In thy works there are always these three, the Master, the Worker and the Instrument. To define them in oneself rightly and rightly to possess them is the secret of works and of the delight of works.

Learn thou first to be the instrument of God and to accept thy Master. The instrument is this outward thing thou callest thyself; it is a mould of mind, a driving-force of power, a machinery of form, a thing full of springs and cogs and clamps and devices. Call not this the Worker or the Master; it can never be the Worker or the Master. Accept thyself humbly, yet proudly, devotedly, submissively and joyfully as a divine instrument.

There is no greater pride and glory than to be a perfect instrument of the Master.

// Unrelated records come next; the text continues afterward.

(** Left alone, the consumer reaches its exit. *)
Lemma consumer_alone g n :
  good g -> EngineV1.running_ (eng g) = false -> (c_measure g <= n)%nat ->
  exists m g', (m <= n)%nat /\ exec o C (replicate m Consumer) g = Some g' /\ con g' = Exited.
Proof.
  revert g. induction n as [|n IH]; intros g Hg Hrun Hn.
  - exists 0%nat, g. split_and!; [lia|done|]. unfold c_measure in Hn.
    destruct (con g); repeat case_decide; (done || lia).
  - destruct (c_step o C (eng g) (con g)) as [[e pc]|] eqn:Ec.
    + destruct (c_step_measure g e pc Hg Hrun Ec) as [Hle Hr].
      assert (Hs : step o C Consumer g = Some (mk e (io g) pc)) by (cbn [step]; by rewrite Ec).
      destruct (step_flow g Consumer _ Hg (Forall_nil_2 _) Hs) as [Hg1 _].
      destruct (IH _ Hg1 Hr) as (m & g' & Hm & Hx & He); [lia|].
      exists (S m), g'. split_and!; [lia| |done]. cbn [replicate exec]. by rewrite Hs.
    + exists 0%nat, g. split_and!; [lia|done|]. destruct (con g); cbn [c_step] in Ec; try done.
      * by destruct (RingBuffer.pop C _).
      * match type of Ec with context [consume_slot ?a ?b ?c] =>
          destruct (consume_slot a b c) as [[]] end. by destruct (RingBuffer.push C _ _).
Qed.

End flow.

(** ** Properties *)

Section properties.
Context (C : Z) `{HC : RingCapacity C}.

Learn thou first absolutely to obey. The sword does not choose where it shall strike, the arrow does not ask whither it shall be driven, the springs of the machine do not insist on the product that shall be turned out from its labour. These things are settled by the intention and working of Nature and the more the conscious instrument learns to feel and obey the pure and essential law of its nature, the sooner shall the work turned out become perfect and flawless. Self-choice by the nervous motive-power, revolt of the physical and mental tool can only mar the working.

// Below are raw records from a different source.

(** Conversely a frame with such a view is accepted. *)
Lemma extract_complete p port frame off len :
  packet_ok p -> pv_data p = Some frame -> udp_frame_view frame port off len ->
  extract_udp_payload p port = Some (Accept off len).
Proof.
  intros [Hlen Hok] Hdata [He Hv Hp Hi Ht Htf Hport -> Hul Hlp Hf].
  rewrite Hdata in Hok. destruct Hok as [Hl Hb].
  pose proof (Z.mod_pos_bound (arr_get frame 14) 16 ltac:(lia)) as Hm.
  unfold extract_udp_payload, kEtherHdrLen, kIpv4HdrLen, kUdpHdrLen. rewrite Hdata. cbv zeta.
  change (14 + 2) with 16. change (14 + 9) with 23.
  replace (_ + 8 - 6) with (14 + arr_get frame 14 mod 16 * 4 + 2) in Hport by lia.
  replace (_ + 8 - 4) with (14 + arr_get frame 14 mod 16 * 4 + 4) in Hul by lia.
  repeat (first
    [rewrite read_be16_in by (rewrite ?land_15; lia)
    |rewrite read_u8_in by (rewrite ?land_15; lia)
    |progress rewrite ?land_15, ?shiftr_4
    |rewrite (proj2 (Z.ltb_ge _ _)) by lia
    |rewrite (proj2 (Z.eqb_eq _ _)) by done]; cbn [mbind option_bind negb orb]).
  rewrite Hul. replace (len + 8 - 8) with len by lia.
  rewrite (proj2 (Z.leb_le _ _)) by lia.
  destruct Hport as [-> | ->]; [done|]. by rewrite Z.eqb_refl, andb_false_r.
Qed.

(** ** Properties *)

(** C34 (memory safety).  On a view whose length is that of its buffer, or with a
    null data pointer, the parser never reads outside the frame, and an accepted
    payload lies inside it, after the headers. *)
Theorem extract_memory_safe p port :
  packet_ok p ->
  exists r, extract_udp_payload p port = Some r /\
    forall off len, r = Accept off len ->
      exists frame, pv_data p = Some frame /\
        kEtherHdrLen + kIpv4HdrLen + kUdpHdrLen <= off /\ 0 <= len /\
        off + len <= Z.of_nat (length frame).
Proof.
  intros Hp. destruct (pv_data p) as [frame|] eqn:Hd.
  2: { exists Reject. split; [|done]. unfold extract_udp_payload. by rewrite Hd. }
  destruct (extract_cases p port frame Hp Hd) as [->|(off & len & -> & Hv)].
  { by exists Reject. }
  exists (Accept off len). split; [done|]. intros ? ? [= <- <-]. exists frame.
  destruct Hv. unfold kEtherHdrLen, kIpv4HdrLen, kUdpHdrLen. split_and!; (done || lia).
Qed.

(** C4 (what is accepted).  A frame is accepted with a given payload position
    and length exactly when it is an IPv4 packet with a header of at least 20
    bytes carrying UDP, whose total length covers the IP and UDP headers and
    fits in the frame, with the expected destination port (or any if 0), whose
    UDP length is the payload's plus 8 and fits in the frame. *)
Theorem extract_accepts_iff p port frame off len :
  packet_ok p -> pv_data p = Some frame ->
  extract_udp_payload p port = Some (Accept off len) <-> udp_frame_view frame port off len.
Proof.
  intros Hp Hd. split; [|by apply extract_complete].
  destruct (extract_cases p port frame Hp Hd) as [->|(off' & len' & -> & Hv)]; [done|].
  by intros [= <- <-].
Qed.

(** A well-formed frame: [macs] the two addresses, [ihl] the header length in
    words, [ip1] the byte after the version, [ip2] the five bytes between the
    total length and the protocol, [ip3] the rest of the IP header and its
    options, [trailer] what follows the datagram. *)
Definition udp_frame (macs : list Z) (ihl : Z) (ip1 : Z) (ip2 ip3 : list Z)
    (sport dport : Z) (cksum payload trailer : list Z) : list Z :=
  let plen := Z.of_nat (length payload) in
  macs ++ be_bytes 2 RTE_ETHER_TYPE_IPV4 ++ [64 + ihl] ++ [ip1] ++
  be_bytes 2 (ihl * 4 + 8 + plen) ++ ip2 ++ [IPPROTO_UDP] ++ ip3 ++
  be_bytes 2 sport ++ be_bytes 2 dport ++ be_bytes 2 (plen + 8) ++ cksum ++
  payload ++ trailer.

Record udp_frame_ok (macs : list Z) (ihl ip1 : Z) (ip2 ip3 : list Z)
    (sport dport : Z) (cksum payload trailer : list Z) : Prop := {
  ufo_macs : length macs = 12%nat;
  ufo_ihl : 5 <= ihl <= 15;
  ufo_ip2 : length ip2 = 5%nat;
  ufo_ip3 : Z.of_nat (length ip3) = ihl * 4 - 10;
  ufo_cksum : length cksum = 2%nat;
  ufo_dport : is_u 16 dport;
  ufo_len : ihl * 4 + 8 + Z.of_nat (length payload) < 2 ^ 16;
  ufo_bytes : bytes_ok (macs ++ [ip1] ++ ip2 ++ ip3 ++ cksum ++ payload ++ trailer)
}.

(** Reads the field after the first [k] of a concatenation. *)
Ltac field_arith :=
  rewrite ?length_be_bytes; cbn [length]; lia.
Tactic Notation "skip_fields" integer(k) :=
  do k (rewrite mem_read_skip_app by field_arith);
  match goal with |- context [mem_read _ ?o 2] => replace o with 0 by field_arith end;
  rewrite mem_read_0_app by (by rewrite length_be_bytes);
  rewrite be_value_bytes.

Section built_frame.
Context (macs : list Z) (ihl ip1 : Z) (ip2 ip3 : list Z) (sport dport : Z)
  (cksum payload trailer : list Z).
Context (Hok : udp_frame_ok macs ihl ip1 ip2 ip3 sport dport cksum payload trailer).

Let frame := udp_frame macs ihl ip1 ip2 ip3 sport dport cksum payload trailer.

Lemma built_length :
  Z.of_nat (length frame)
  = 14 + ihl * 4 + 8 + Z.of_nat (length payload) + Z.of_nat (length trailer).
Proof.
  destruct Hok. unfold frame, udp_frame. cbv zeta.
  rewrite !length_app, !length_be_bytes. simpl. lia.
Qed.

Lemma built_bytes : bytes_ok frame.
Proof.
  destruct Hok as [? ? ? ? ? ? ? Hb]. unfold bytes_ok in *. rewrite !Forall_app, Forall_singleton in Hb.
  destruct Hb as (? & ? & ? & ? & ? & ? & ?). unfold frame, udp_frame. cbv zeta.
  rewrite !Forall_app, !Forall_singleton.
  split_and!; try done; try apply be_bytes_ok; unfold is_u, IPPROTO_UDP; lia.
Qed.

Lemma built_view port :
  port = 0 \/ port = dport ->
  udp_frame_view frame port (14 + ihl * 4 + 8) (Z.of_nat (length payload)).
Proof.
  intros Hport. pose proof built_length as Hlen. destruct Hok as [Hm Hi H2 H3 Hc Hd Hl _].
  assert (Hihl : arr_get frame 14 = 64 + ihl).
  { unfold frame, udp_frame. do 2 rewrite arr_get_app_r by field_arith.
    rewrite length_be_bytes, Hm. done. }
  assert (Htot : be_value (mem_read frame 16 2) = ihl * 4 + 8 + Z.of_nat (length payload)).
  { unfold frame, udp_frame. skip_fields 4. apply wrapu_small. unfold is_u. simpl. lia. }
  assert (Hmod : (64 + ihl) mod 16 = ihl /\ (64 + ihl) / 16 = 4)
    by (Z.div_mod_to_equations; lia).
  destruct Hmod as [Hmod Hdiv].
  split; rewrite ?Hihl, ?Hmod, ?Hdiv, ?Htot; try lia.
  - unfold frame, udp_frame. by skip_fields 1.
  - unfold frame, udp_frame. do 6 rewrite arr_get_app_r by field_arith.
    by rewrite !length_be_bytes, Hm, H2.
  - destruct Hport as [Hport | ->]; [by left|]. right.
    unfold frame, udp_frame. skip_fields 9. by apply wrapu_small.
  - unfold frame, udp_frame. skip_fields 10. apply wrapu_small. unfold is_u. simpl. lia.
Qed.

Lemma built_payload :
  mem_read frame (14 + ihl * 4 + 8) (Z.of_nat (length payload)) = payload.
Proof.
  destruct Hok as [Hm Hi H2 H3 Hc Hd Hl _]. unfold frame, udp_frame.
  do 12 (rewrite mem_read_skip_app by field_arith).
  match goal with |- mem_read _ ?o _ = _ => replace o with 0 by field_arith end.
  by apply mem_read_0_app.
Qed.

End built_frame.

(** Round trip.  For every well-formed Ethernet/IPv4/UDP frame, with IP
    options, any trailing padding and either no port filter or the filter set to
    the frame's destination port, the parser accepts exactly the payload. *)
Theorem extract_built_frame macs ihl ip1 ip2 ip3 sport dport cksum payload trailer port h :
  udp_frame_ok macs ihl ip1 ip2 ip3 sport dport cksum payload trailer ->
  port = 0 \/ port = dport ->
  let frame := udp_frame macs ihl ip1 ip2 ip3 sport dport cksum payload trailer in
  exists off, extract_udp_payload (mkPacket (Some frame) (Z.of_nat (length frame)) h) port
    = Some (Accept off (Z.of_nat (length payload))) /\
  mem_read frame off (Z.of_nat (length payload)) = payload.
Proof.
  intros Hok Hport frame. exists (14 + ihl * 4 + 8). split; [|by apply built_payload].
  apply (extract_complete _ _ frame).
  - split; cbn; [lia|]. split; [done|]. by apply built_bytes.
  - done.
  - by apply built_view.
Qed.

(** A frame with 4 bytes of IP options, a 3-byte payload and padding. *)
Definition sample_frame (trailer : list Z) : list Z :=
  udp_frame (replicate 12 2) 6 0 [0; 1; 0; 0; 64] (replicate 14 9) 4000 8888 [0; 0] [7; 8; 9]
    trailer.

Lemma sample_frame_ok trailer :
  bytes_ok trailer ->
  udp_frame_ok (replicate 12 2) 6 0 [0; 1; 0; 0; 64] (replicate 14 9) 4000 8888 [0; 0] [7; 8; 9]
    trailer.
Proof.
  intros Ht. split; try done.
  unfold bytes_ok. rewrite !Forall_app. split_and!; try done;
    apply (bool_decide_unpack _); vm_compute; exact I.
Qed.

Lemma extract_built_frame_witness :
  exists off, extract_udp_payload
      (mkPacket (Some (sample_frame [0; 0])) (Z.of_nat (length (sample_frame [0; 0]))) 1) 8888
    = Some (Accept off 3) /\ mem_read (sample_frame [0; 0]) off 3 = [7; 8; 9].
Proof.
  apply (extract_built_frame _ _ _ _ _ _ _ _ [7; 8; 9] [0; 0] 8888 1).
  - apply sample_frame_ok. apply (bool_decide_unpack _). vm_compute. exact I.
  - right. reflexivity.
Defined.

Definition sample_packet : PacketView :=
  mkPacket (Some (sample_frame [0; 0])) (Z.of_nat (length (sample_frame [0; 0]))) 1.

Lemma sample_packet_ok : packet_ok sample_packet.
Proof.
  split; [vm_compute; discriminate|]. split; [reflexivity|].
  apply (bool_decide_unpack _). vm_compute. exact I.
Qed.

Lemma extract_memory_safe_witness :
  exists r, extract_udp_payload sample_packet 8888 = Some r /\
    forall off len, r = Accept off len ->
      exists frame, pv_data sample_packet = Some frame /\
        kEtherHdrLen + kIpv4HdrLen + kUdpHdrLen <= off /\ 0 <= len /\
        off + len <= Z.of_nat (length frame).
Proof. apply (extract_memory_safe sample_packet 8888 sample_packet_ok). Defined.

Lemma extract_accepts_iff_witness : udp_frame_view (sample_frame [0; 0]) 8888 46 3.
Proof.
  apply (extract_accepts_iff sample_packet 8888 _ 46 3 sample_packet_ok eq_refl).
  vm_compute. reflexivity.
Defined.

(** The UDP length is not checked against the IP length.  The parser
    compares the UDP length with the frame only: a frame whose IP total length
    covers just the two headers is accepted with a payload taken from the bytes
    after the IP packet (the Ethernet padding). *)
Theorem extract_past_ip_total_length :
  exists p frame off len,
    packet_ok p /\ pv_data p = Some frame /\
    extract_udp_payload p 8888 = Some (Accept off len) /\
    14 + be_value (mem_read frame 16 2) = off /\ 0 < len.
Proof.
  set (frame := replicate 12 0 ++ [8; 0] ++ [69; 0; 0; 28] ++ [0; 0; 0; 0; 64; 17] ++
    replicate 10 0 ++ [15; 160] ++ [34; 184] ++ [0; 12] ++ [0; 0] ++ [1; 2; 3; 4]).
  exists (mkPacket (Some frame) 46 0), frame, 42, 4. split_and!; try reflexivity.
  split; [discriminate|]. split; [reflexivity|].
  apply (bool_decide_unpack _). vm_compute. exact I.
Qed.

Let thyself drive in the breath of God and be as a leaf in the tempest; put thyself in His hand and be as the sword that strikes and the arrow that leaps to its target. Let thy mind be as the spring of the machine, let thy force be as the shooting of a piston, let thy work be as the grinding and shaping descent of the steel on its object. Let thy speech be the clang of the hammer on the anvil and the moan of the engine in its labour and the cry of the trumpet that proclaims the force of God to the regions.

In whatsoever way do as an instrument the work that is natural to thee and appointed.

The sword has a joy in the battle-play, the arrow has a mirth in its hiss and its leaping, the earth has a rapture in its dizzy whirl through space, the sun has the royal ecstasy of its blazing splendours and its eternal motion. O thou self-conscious instrument, take thou too the delight of thy own appointed workings.

The sword did not ask to be made, nor does it resist its user, nor lament when it is broken. There is a joy of being made and a joy of being used and a joy of being put aside and a joy too of being broken. That equal joy discover.

Because thou hast mistaken the instrument for the worker and the master and because thou seekest to choose by the ignorance of thy desire thy own state and thy own profit and thy own utility, therefore thou hast suffering and anguish and hast many times to be thrust into the red hell of the furnace and hast many times to be reborn and reshaped and retempered until thou shalt have learned thy human lesson.

And all these things are because they are in thy unfinished nature. For Nature is the worker and what is it that she works at? She shapes out of her crude mind and life and matter a fully conscious being.

Sri Aurobindo,

Essays in Philosophy and Yoga, CWSA volume 13, pages 163 – 164.